Article : The Limits of the Pertussis Vaccine

Richard T. Ellison III, MD


The acellular pertussis vaccine protects infant baboons against disease but doesn't prevent colonization and transmission.

Despite high immunization rates with pertussis vaccines, clinical cases of pertussis have resurged in the United States. In the 1990s, acellular pertussis (aP) vaccines replaced whole-cell pertussis (wP) vaccines because of toxicity concerns. To assess whether the increase in pertussis cases is related to relatively lower efficacy of aP vaccines, FDA researchers compared infant baboons who had been immunized using either an aP and or a wP vaccine (at 2, 4, and 6 months of age) with nonvaccinated animals and with previously infected convalescent animals. Each group included three or four baboons.

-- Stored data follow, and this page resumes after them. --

(** C6, as the code has it.  With an account object in [params] (and, for
    [create_transaction], an "id"): when the configured field is absent
    from the account object, or holds a false value, [InvalidAccount] is
    raised; when it holds a true value that the repository takes as a key
    and no stored transaction has that key, the repository's
    [DoesNotExist] is translated to [AccountDoesNotExist].  A params
    mapping without the account object makes both handlers raise
    [InternalServiceError] ("Invalid parameters received.").  The state is
    unchanged in every case. *)
Theorem account_resolution (env : Env) (items : list (string * value)) (st : State) :
  let params := VDict items in
  let field := PAYME_ACCOUNT_FIELD env in
  (Py.dict_find "account" items = None ->
   check_perform_transaction env params st = (Raise invalid_parameters, st) /\
   create_transaction env params st = (Raise invalid_parameters, st)) /\
  (forall account_items,
      Py.dict_find "account" items = Some (VDict account_items) ->
      (Py.dict_find field account_items = None ->
       check_perform_transaction env params st = (Raise missing_account_field, st) /\
       (forall payme_tr_id,
           Py.dict_find "id" items = Some payme_tr_id ->
           create_transaction env params st = (Raise missing_account_field, st))) /\
      (forall v,
          Py.dict_find field account_items = Some v ->
          Py.truthy v = false ->
          check_perform_transaction env params st = (Raise missing_account_field, st) /\
          (forall payme_tr_id,
              Py.dict_find "id" items = Some payme_tr_id ->
              create_transaction env params st = (Raise missing_account_field, st))) /\
      (forall v k,
          Py.dict_find field account_items = Some v ->
          Py.truthy v = true ->
          to_pk env v = Some k ->
          (forall r, In r (rows st) -> T.id r <> k) ->
          check_perform_transaction env params st = (Raise account_does_not_exist, st) /\
          (forall payme_tr_id,
              Py.dict_find "id" items = Some payme_tr_id ->
              create_transaction env params st = (Raise account_does_not_exist, st)))).
Proof.
  intros params field. subst params field. split; [ | intros account_items Hacc ].
  - intros Hnone. split; unfold_handler; cbn [Py.getitem].
    + rewrite Hnone. reflexivity.
    + destruct (Py.dict_find "id" items); cbn beta iota; [ rewrite Hnone | ];
        reflexivity.
  - split; [ | split ].
    + intros Habsent. split; [ | intros payme_tr_id Hid ];
        unfold_handler; cbn [Py.getitem Py.get].
      * use Hacc. use Habsent. reflexivity.
      * use Hid. use Hacc. use Habsent. reflexivity.
    + intros v Hv Hfalse. split; [ | intros payme_tr_id Hid ];
        unfold_handler; cbn [Py.getitem Py.get].
      * use Hacc. use Hv. use Hfalse. reflexivity.
      * use Hid. use Hacc. use Hv. use Hfalse. reflexivity.
    + intros v k Hv Htrue Hk Hno.
      pose proof (get_by_id_missing env v k (rows st) Hk Hno) as Hmiss.
      split; [ | intros payme_tr_id Hid ];
        unfold_handler; cbn [Py.getitem Py.get].
      * use Hacc. use Hv. use Htrue. use Hmiss. reflexivity.
      * use Hid. use Hacc. use Hv. use Htrue. use Hmiss. reflexivity.
Qed.

(** ** The dispatcher *)

Lemma find_method_other (env : Env) (now : Z) (name : string) :
  ~ In name method_names -> find_method name (payme_methods env now) = None.
Proof.
  intros Hout. unfold payme_methods, find_method.
  repeat match goal with
         | |- context [String.eqb name ?k] =>
             destruct (String.eqb_spec name k) as [-> | _];
             [ exfalso; apply Hout; unfold method_names; cbn; tauto | ]
         end.
  reflexivity.
Qed.

Lemma post_authorized (env : Env) (now : Z) (request : Request) (st : State)
      (items : list (string * value)) (method params : value) :
  check_authorize env request = Ok tt ->
  request_data request = VDict items ->
  Py.dict_find "method" items = Some method ->
  Py.dict_find "params" items = Some params ->
  post env now request st
  = match lookup_method env now method with
    | Ok (Some handler) => handler params st
    | Ok None => (Raise method_not_found, st)
    | Raise e => (Raise e, st)
    end.
Proof.
  intros Hauth Hdata Hm Hp. unfold post, bind, lift, raise.
  rewrite Hauth, Hdata. cbn [Py.getitem]. rewrite Hm, Hp.
  destruct (lookup_method env now method) as [[handler | ] | e]; reflexivity.
Qed.

(** C7.  For an authorized request whose body is a mapping: when "method"
    or "params" is absent [InternalServiceError] is raised; with both
    present, each of the six method names runs its handler on the params,
    and any other method name (or a method that is [None], a bool or an
    int) raises [MethodNotFound] without running a handler. *)
Theorem dispatch_by_method
  (env : Env) (now : Z) (request : Request) (st : State)
  (items : list (string * value)) :
  check_authorize env request = Ok tt ->
  request_data request = VDict items ->
  (Py.dict_find "method" items = None \/ Py.dict_find "params" items = None ->
   exists m, post env now request st = (Raise (Payme (InternalServiceError m)), st)) /\
  (forall method params,
      Py.dict_find "method" items = Some method ->
      Py.dict_find "params" items = Some params ->
      (method = VStr "CheckPerformTransaction" ->
       post env now request st = check_perform_transaction env params st) /\
      (method = VStr "CreateTransaction" ->
       post env now request st = create_transaction env params st) /\
      (method = VStr "PerformTransaction" ->
       post env now request st = perform_transaction env now params st) /\
      (method = VStr "CancelTransaction" ->
       post env now request st = cancel_transaction env now params st) /\
      (method = VStr "CheckTransaction" ->
       post env now request st = check_transaction env params st) /\
      (method = VStr "GetStatement" ->
       post env now request st = get_statement env params st) /\
      (forall name,
          method = VStr name -> ~ In name method_names ->
          post env now request st = (Raise method_not_found, st)) /\
      (match method with
       | VNone | VBool _ | VInt _ =>
           post env now request st = (Raise method_not_found, st)
       | _ => True
       end)).
Proof.
  intros Hauth Hdata. split.
  - intros Habsent. unfold post, bind, lift. rewrite Hauth, Hdata.
    cbn [Py.getitem].
    destruct (Py.dict_find "method" items) as [method | ] eqn:Hm.
    + destruct Habsent as [Habs | Habs]; [ discriminate Habs | ].
      rewrite Habs. eexists. reflexivity.
    + eexists. reflexivity.
  - intros method params Hm Hp.
    pose proof (post_authorized env now request st items method params
                  Hauth Hdata Hm Hp) as Hpost.
    repeat split; try (intros ->; rewrite Hpost; reflexivity).
    + intros name -> Hout. rewrite Hpost. cbn [lookup_method].
      rewrite (find_method_other env now name Hout). reflexivity.
    + destruct method; try exact I; rewrite Hpost; reflexivity.
Qed.

(** ** Statements *)

Lemma insert_desc_perm (x : T.t) (l : list T.t) :
  Permutation (T.insert_desc x l) (x :: l).
Proof.
  induction l as [ | y rest IH ]; cbn [T.insert_desc].
  - apply Permutation_refl.
  - destruct (T.created_at y <=? T.created_at x).
    + apply Permutation_refl.
    + apply perm_trans with (y :: x :: rest).
      * apply perm_skip. exact IH.
      * apply perm_swap.
Qed.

Vaccine-naive 7-month-old baboons challenged with Bordetella pertussis became heavily colonized, developed marked leukocytosis, and exhibited persistent colonization for 30 days. In contrast, none of the animals that had been immunized with either the wP or the aP vaccine, or that had experienced prior infection, showed signs of disease or developed leukocytosis. B. pertussis did not colonize convalescent baboons, but it did colonize those immunized with the wP vaccine (for a mean of 18 days) and those immunized with the aP vaccine (for a mean of 35 days).

Recipients of the aP vaccine that were colonized with B. pertussis could transmit infection to naive animals. Antibody titers against four aP vaccine antigens were comparable between the convalescent animals and the recipients of either the aP or the wP vaccine. However, convalescent animals and wP vaccine recipients had strong B. pertussis–specific T helper 17 (Th 17) memory and Th 1 memory responses, whereas aP vaccine recipients had a Th 1/Th 2 response.


CITATION(S):

Warfel JM et al. Acellular pertussis vaccines protect against disease but fail to prevent infection and transmission in a nonhuman primate model. Proc Natl Acad Sci U S A 2013 Nov 25; [e-pub ahead of print].